▶ _Dataset extract_:
(* ===== verification/Eval.v ===== *)
(** * The tree-walking evaluator (internal/interpreter/interpreter.go)

    One definition per [eval...] / [exec...] function, composed as in the source, with
    the recursive calls taken from a record [Rec]; [run n] ties the knot with [n] levels
    of fuel.  The three entry points of [Rec] are [evalExpr], [execStmts] and one more
    iteration of a loop.  [fast] selects whether the integer fast path of intfast.go is
    used; the interpreter is [fast = true]. *)

From S2P Require Import Prelude GoInt Float64 Utf8 Limits Types Value Ast Ops Display Defs.
From S2P Require Import Store Environment IntFast Interp.
Open Scope string_scope.
Open Scope list_scope.
Open Scope Z_scope.
Open Scope eval_scope.

(** [blockResult]: how a statement list ended. *)
Inductive flow :=
  | FNone
  | FReturn (v : Value)
  | FBreak (p : position)
  | FContinue (p : position).

Definition flowsOut (r : flow) : bool := match r with FNone => false | _ => true end.

(** A loop between two iterations. *)
Inductive Loop :=
  | LWhile (p : position) (cond : Expr) (body : Block)
  | LFor (p : position) (cond : option Expr) (step : option Stmt) (body : Block)
  | LRepeat (p : position) (body : Block) (cond : Expr)
  | LRange (p : position) (var : string) (body : Block) (slot n hi : Z).

Record Rec (X : Type) := mkRec {
  r_eval : Expr -> M X Value;
  r_stmts : list Stmt -> M X flow;
  r_loop : Loop -> M X flow
}.
Arguments mkRec {X}. Arguments r_eval {X}. Arguments r_stmts {X}. Arguments r_loop {X}.

(** [unhandledLoopFlowError]. *)
Definition unhandledLoopFlowError (kw : string) (p : position) : evalError :=
  ERuntime (mkRuntimeError (Sprintf "`%s` is only valid inside a loop" [AStr kw]) p "").

(** ** Errors as values *)

Section Errors.
Context `{GoText}.

(** [NewErrorValue]. *)
Definition NewErrorValue (kind message : string) (p : position) : Value :=
  StructVal canonicalErrorStructName
    [("kind", StringVal kind); ("message", StringVal message); ("file", StringVal (pos_file p));
     ("line", IntVal (pos_line p)); ("col", IntVal (pos_col p))].

Definition runtimeErrorToValue (e : runtimeError) : Value :=
  NewErrorValue (if bool_decide (rt_Kind e = "") then "runtime" else rt_Kind e)
    (render (rt_Msg e)) (rt_pos e).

▶ _Problem_:
Output exactly the span of lines beginning at the first line of the records and ending at the line that holds "(v : Value)", inclusive, with no other text.

▶ _Written solution_:
(* ===== verification/Eval.v ===== *)
(** * The tree-walking evaluator (internal/interpreter/interpreter.go)

    One definition per [eval...] / [exec...] function, composed as in the source, with
    the recursive calls taken from a record [Rec]; [run n] ties the knot with [n] levels
    of fuel.  The three entry points of [Rec] are [evalExpr], [execStmts] and one more
    iteration of a loop.  [fast] selects whether the integer fast path of intfast.go is
    used; the interpreter is [fast = true]. *)

From S2P Require Import Prelude GoInt Float64 Utf8 Limits Types Value Ast Ops Display Defs.
From S2P Require Import Store Environment IntFast Interp.
Open Scope string_scope.
Open Scope list_scope.
Open Scope Z_scope.
Open Scope eval_scope.

(** [blockResult]: how a statement list ended. *)
Inductive flow :=
  | FNone
  | FReturn (v : Value)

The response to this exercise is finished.